Obviously, this is not ideal. Indeed, I've previously written packages (doing unusual and typically-undesirable things, granted) with conditional logic *assuming* that actual execution would be taking place.
I fully appreciate the decision not to try to go with more expansive attempts at emulating bash parsing/execution in the future, but do folks have any thoughts on **really** executing PKGBUILDs in a restricted environment, including execution of the package_* functions?
See a simple sandboxed parser for config files implemented as bash code in code I've written for NixOS at
https://github.com/charles-dyfis-net/nixpkgs/blob/f50bfe267a312515d88e86c12a... .
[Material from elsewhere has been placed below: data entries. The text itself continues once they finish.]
(** * The real-time event handlers of the chat application (src/app.py)

    A shallow embedding of the Flask-SocketIO event handlers of [app.py]:
    [handle_connect], [handle_authenticate], [handle_join_room],
    [handle_leave_room], [handle_send_message], [handle_typing],
    [handle_stop_typing], [handle_disconnect] and the decorator
    [socketio_token_required], together with the state they read and write:
    the three MongoDB collections, the module-level dictionary
    [active_users], the per-connection Flask session and the Flask-SocketIO
    rooms.

    Handlers are written in a small state-and-exception monad whose results
    carry the list of effects (emissions and database writes) in the order
    in which the code performs them. *)

From Stdlib Require Import ZArith String Ascii List Bool Lia.
From stdpp Require Import base option gmap strings list fin_maps.

Open Scope string_scope.
Open Scope list_scope.

(** ** Python strings *)

Module Py.

(** [str.isspace] on one character.  A character is an 8-bit code point;
    below 256 Python's whitespace code points are 9-13, 28-32, 133 and
    160. *)
Definition isspace (c : ascii) : bool :=
  let n := N_of_ascii c in
  ((9 <=? n) && (n <=? 13) || (28 <=? n) && (n <=? 32)
   || (n =? 133) || (n =? 160))%N.

Fixpoint lstrip (s : string) : string :=
  match s with
  | EmptyString => EmptyString
  | String c s' => if isspace c then lstrip s' else s
  end.

Definition rstrip (s : string) : string :=
  String.rev (lstrip (String.rev s)).

(** [s.strip()] *)
Definition strip (s : string) : string := rstrip (lstrip s).

(** Truth value of a [str]: [not s] holds exactly for the empty string. *)
Definition truthy (s : string) : bool :=
  match s with EmptyString => false | String _ _ => true end.

(** Truth value of the result of [dict.get(key)]: [None] is false. *)
Definition truthy_opt (o : option string) : bool :=
  match o with None => false | Some s => truthy s end.

(** Every character of the string is whitespace. *)
Fixpoint all_space (s : string) : bool :=
  match s with
  | EmptyString => true
  | String c s' => isspace c && all_space s'
  end.

End Py.

(** The payload [data] of a socket event: a dict of string fields;
    [data.get(k)] is the lookup, [None] for a missing key. *)
Abbreviation payload := (gmap string string).

(** ** Documents, events and effects, over the ObjectId type *)

Inductive room_type := public | private.

Inductive dbop :=
  | UsersFindOne | UsersUpdateOne
  | RoomsFindOne | RoomsUpdateOne
  | MessagesInsertOne.
(** A failing second deletion out of three: two calls, the error comes
    back, the third id is never tried. *)
Lemma record_delete_in_order_witness :
  let a := {| mocks.on_List := (mock.Nil, mock.Nil);
              mocks.on_Get := (None, None);
              mocks.on_Create := (None, None);
              mocks.on_Delete := None;
              mocks.on_Records := ([], None);
              mocks.on_CreateRecord := (None, None);
              mocks.on_DeleteRecord :=
                fun id => if (id =? 7)%Z then Some (RemoteErr "no such record")
                          else None;
              mocks.on_EditRecord := (None, None) |} in
  let c := mocks.config a ["example.com"; "3"; "7"; "9"] [] [] in
  let ids := ["3"; "7"; "9"] in
  Args c = "example.com" :: ids /\
  map ev_call (new_calls mocks.start (snd (RunRecordDelete c mocks.start)))
  = [CallDeleteRecord "example.com" 3; CallDeleteRecord "example.com" 7] /\
  fst (RunRecordDelete c mocks.start) = inr (Err (RemoteErr "no such record")) /\
  ((ids = [] /\
    RunRecordDelete c mocks.start
    = (inr (Err (MissingArgsErr (NS c))), mocks.start))
   \/
   (exists ns,
       map strconv.Atoi ids = map Some ns /\
       new_calls mocks.start (snd (RunRecordDelete c mocks.start))
       = deleted "example.com" ns /\
       fst (RunRecordDelete c mocks.start) = inl tt)
   \/
   (exists pre i post ns n e,
       ids = pre ++ i :: post /\
       map strconv.Atoi pre = map Some ns /\
       strconv.Atoi i = Some n /\
       new_calls mocks.start (snd (RunRecordDelete c mocks.start))
       = deleted "example.com" ns
         ++ [{| ev_call := CallDeleteRecord "example.com" n;
                ev_err := Some e |}] /\
       fst (RunRecordDelete c mocks.start) = inr (Err e))
   \/
   (exists pre i post ns,
       ids = pre ++ i :: post /\
       map strconv.Atoi pre = map Some ns /\
       strconv.Atoi i = None /\
       new_calls mocks.start (snd (RunRecordDelete c mocks.start))
       = deleted "example.com" ns /\
       fst (RunRecordDelete c mocks.start)
       = inr (Err (fmt_Errorf "invalid record id %q" i))))
  /\
  stops_at_error (fst (RunRecordDelete c mocks.start))
                 (new_calls mocks.start (snd (RunRecordDelete c mocks.start))).
Proof.
  intros a c ids. split; [reflexivity |]. split; [reflexivity |].
  split; [reflexivity |].
  apply (record_delete_in_order c mocks.start "example.com" ids).
  reflexivity.
Defined.

(** C6, as the code has it.  Take a malformed id of a [RunRecordDelete]
    invocation.  [DeleteRecord] is called for ids before it only: never for
    it, never for an id after it.  When it is the first malformed id and no
    call before it answered an error, the handler returns the invalid-input
    error that names it. *)
Theorem record_delete_bad_id {S} (c : CmdConfig S) (w : World S)
        (domainName i : string) (pre post : list string) :
  Args c = domainName :: pre ++ i :: post ->
  strconv.Atoi i = None ->
  (exists k ns,
      k <= List.length pre /\
      map strconv.Atoi (firstn k pre) = map Some ns /\
      map ev_call (new_calls w (snd (RunRecordDelete c w)))
      = map (CallDeleteRecord domainName) ns) /\
  ((forall j, In j pre -> strconv.Atoi j <> None) ->
   (forall ev, In ev (new_calls w (snd (RunRecordDelete c w))) ->
               ev_err ev = None) ->
   fst (RunRecordDelete c w)
   = inr (Err (fmt_Errorf "invalid record id %q" i)) /\
   kind_of (fmt_Errorf "invalid record id %q" i) = InvalidInput).
Proof.
  intros HA Hi.
  destruct (RunRecordDelete_outcome c w domainName (pre ++ i :: post) HA)
    as [ns [evs [Ho [Hc _]]]].
  { intros H. symmetry in H. now apply app_cons_not_nil in H. }
  rewrite Hc.
  destruct (delete_outcome_before_bad _ _ _ _ _ _ _ Ho Hi) as [[k Hk] Hfirst].
  split.
  - exists k, ns. exact Hk.
  - intros H1 H2. split; [auto | reflexivity].
Qed.

Lemma record_delete_bad_id_witness :
  let c := mocks.config mocks.quiet ["example.com"; "12"; "1x"; "13"] [] [] in
  Args c = "example.com" :: ["12"] ++ "1x" :: ["13"] /\
  strconv.Atoi "1x" = None /\
  map ev_call (new_calls mocks.start (snd (RunRecordDelete c mocks.start)))
  = [CallDeleteRecord "example.com" 12] /\
  fst (RunRecordDelete c mocks.start)
  = inr (Err (fmt_Errorf "invalid record id %q" "1x")).
Proof.
  intros c. split; [reflexivity |]. split; [reflexivity |].
  split; [reflexivity |].
  apply (record_delete_bad_id c mocks.start "example.com" "1x" ["12"] ["13"]).
  - reflexivity.
  - reflexivity.
  - intros j [<- | []]. discriminate.
  - intros ev [<- | []]. reflexivity.
Defined.

(** C6 as it is worded fails on the second of two malformed ids: the error
    names the first one. *)
Lemma record_delete_second_bad_id :
  let c := mocks.config mocks.quiet ["example.com"; "x"; "y"] [] [] in
  In "y" (skipn 1 (Args c)) /\
  strconv.Atoi "y" = None /\
  fst (RunRecordDelete c mocks.start)
  = inr (Err (fmt_Errorf "invalid record id %q" "x")) /\
  fst (RunRecordDelete c mocks.start)
  <> inr (Err (fmt_Errorf "invalid record id %q" "y")).
Proof.
  intros c. split; [simpl; auto |]. split; [reflexivity |].
  split; [reflexivity | discriminate].
Qed.

(** C10.  When [RunRecordDelete] returns an error on a list of ids, the
    error belongs to some id [i] of the list, the k-th.  The calls logged
    for the k-1 ids before it are successful [DeleteRecord] calls, and the
    log holds nothing after them but the failing call itself, if the error
    is its answer: no call undoes them.  The remote state the handler
    leaves is the state after those deletions (and after the failing call):
    it is not the state the handler found. *)
Theorem record_delete_partial_effect {S} (c : CmdConfig S) (w : World S)
        (domainName : string) (ids : list string) (e : error) :
  Args c = domainName :: ids ->
  ids <> [] ->
  fst (RunRecordDelete c w) = inr (Err e) ->
  exists pre i post ns,
    ids = pre ++ i :: post /\
    map strconv.Atoi pre = map Some ns /\
    ((strconv.Atoi i = None /\
      e = fmt_Errorf "invalid record id %q" i /\
      new_calls w (snd (RunRecordDelete c w)) = deleted domainName ns /\
      remote (snd (RunRecordDelete c w))
      = after_deletes (Domains c) domainName ns (remote w))
     \/
     (exists n,
         strconv.Atoi i = Some n /\
         new_calls w (snd (RunRecordDelete c w))
         = deleted domainName ns
           ++ [{| ev_call := CallDeleteRecord domainName n; ev_err := Some e |}] /\
         remote (snd (RunRecordDelete c w))
         = snd (DeleteRecord (Domains c) domainName n
                  (after_deletes (Domains c) domainName ns (remote w))))).
Proof.
  intros HA Hne Herr.
  destruct (RunRecordDelete_outcome c w domainName ids HA Hne)
    as [ns [evs [Ho [Hc [Hr _]]]]].
  rewrite Hc, Hr, Herr in *. clear Hc Hr Herr.
  inversion Ho; subst.
  - exists pre, i, post, ns. split; [reflexivity |]. split; [assumption |].
    left. auto.
  - exists pre, i, post, ns0. split; [reflexivity |]. split; [assumption |].
    right. exists n. split; [assumption |]. split; [reflexivity |].
    unfold after_deletes. rewrite fold_left_app. reflexivity.
Qed.

(** Record 1 is deleted, record 5 does not exist: the handler returns the
    error and record 1 stays deleted. *)
Lemma record_delete_partial_effect_witness :
  let r1 := memory.of_request 1 {| godo.Type_ := "A"; godo.Name := "www";
                                   godo.Data := "10.0.0.1"; godo.Priority := 0;
                                   godo.Port := 0; godo.Weight := 0 |} in
  let r2 := memory.of_request 2 {| godo.Type_ := "MX"; godo.Name := "mail";
                                   godo.Data := "10.0.0.2"; godo.Priority := 10;
                                   godo.Port := 0; godo.Weight := 0 |} in
  let w := memory.start [("example.com", r1); ("example.com", r2)] in
  let c := memory.config ["example.com"; "1"; "5"; "2"] [] [] in
  Args c = "example.com" :: ["1"; "5"; "2"] /\
  fst (RunRecordDelete c w) = inr (Err memory.not_found) /\
  remote (snd (RunRecordDelete c w)) = [("example.com", r2)] /\
  remote (snd (RunRecordDelete c w)) <> remote w /\
  exists pre i post ns,
    ["1"; "5"; "2"] = pre ++ i :: post /\
    map strconv.Atoi pre = map Some ns /\
    ((strconv.Atoi i = None /\
      memory.not_found = fmt_Errorf "invalid record id %q" i /\
      new_calls w (snd (RunRecordDelete c w)) = deleted "example.com" ns /\
      remote (snd (RunRecordDelete c w))
      = after_deletes (Domains c) "example.com" ns (remote w))
     \/
     (exists n,
         strconv.Atoi i = Some n /\
         new_calls w (snd (RunRecordDelete c w))
         = deleted "example.com" ns
           ++ [{| ev_call := CallDeleteRecord "example.com" n;
                  ev_err := Some memory.not_found |}] /\
         remote (snd (RunRecordDelete c w))
         = snd (DeleteRecord (Domains c) "example.com" n
                  (after_deletes (Domains c) "example.com" ns (remote w))))).
Proof.
  intros r1 r2 w c. split; [reflexivity |]. split; [reflexivity |].
  split; [reflexivity |]. split; [discriminate |].
  apply (record_delete_partial_effect c w "example.com" ["1"; "5"; "2"]
           memory.not_found); [reflexivity | discriminate | reflexivity].
Defined.

(** ** Errors of the remote service *)

(** C7.  In a run of any handler, a remote call that answers an error is
    the last remote call of the run, so it is not tried again, and the
    handler returns that very error.  The statement covers every operation
    the handlers invoke: [Create], [List], [Get], [Delete], [Records],
    [CreateRecord], [EditRecord] and [DeleteRecord]. *)
Theorem remote_error_returned_unchanged {S} (h : Handler) (c : CmdConfig S)
        (w : World S) (pre post : list Event) (ev : Event) (e : error) :
  new_calls w (snd (run h c w)) = pre ++ ev :: post ->
  ev_err ev = Some e ->
  fst (run h c w) = inr (Err e) /\ post = [].
Proof.
  intros Hlog Herr.
  destruct (run_log h c w) as [evs [Hc Hstop]].
  rewrite (new_calls_app _ _ _ Hc) in Hlog.
  destruct (Hstop pre ev post e Hlog Herr). auto.
Qed.

Lemma remote_error_returned_unchanged_witness :
  let a := {| mocks.on_List := (mock.Nil, mock.Nil);
              mocks.on_Get := (None, Some (RemoteErr "503"));
              mocks.on_Create := (None, None);
              mocks.on_Delete := None;
              mocks.on_Records := ([], None);
              mocks.on_CreateRecord := (None, None);
              mocks.on_DeleteRecord := fun _ => None;
              mocks.on_EditRecord := (None, None) |} in
  let c := mocks.config a ["example.com"] [] [] in
  let ev := {| ev_call := CallGet "example.com";
               ev_err := Some (RemoteErr "503") |} in
  new_calls mocks.start (snd (run HDomainGet c mocks.start)) = [] ++ ev :: [] /\
  ev_err ev = Some (RemoteErr "503") /\
  fst (run HDomainGet c mocks.start) = inr (Err (RemoteErr "503")).
Proof.
  intros a c ev. split; [reflexivity |]. split; [reflexivity |].
  apply (remote_error_returned_unchanged HDomainGet c mocks.start [] [] ev
           (RemoteErr "503")); reflexivity.
Defined.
We might need a little more complexity here -- using DEBUG traps to avoid "|| exit" logic from aborting, f/e -- but my initial impression is that "more accurate than the current implementation" (and maybe a fair bit faster, if we extract all variables in one subshell per function) is not a hard goal to achieve.
Thoughts?
How would this work considering that it would have to actually do things like cd into $pkgdir, attempt to run /usr/bin/make, and so on?
Setting the PATH to something empty won't help with what I'd guess is the primary use of complex functions in the wild, as discussed here: https://bugs.archlinux.org/task/58776
Namely, executing /usr/bin/perl in order to discover its version and implement dependency ranges.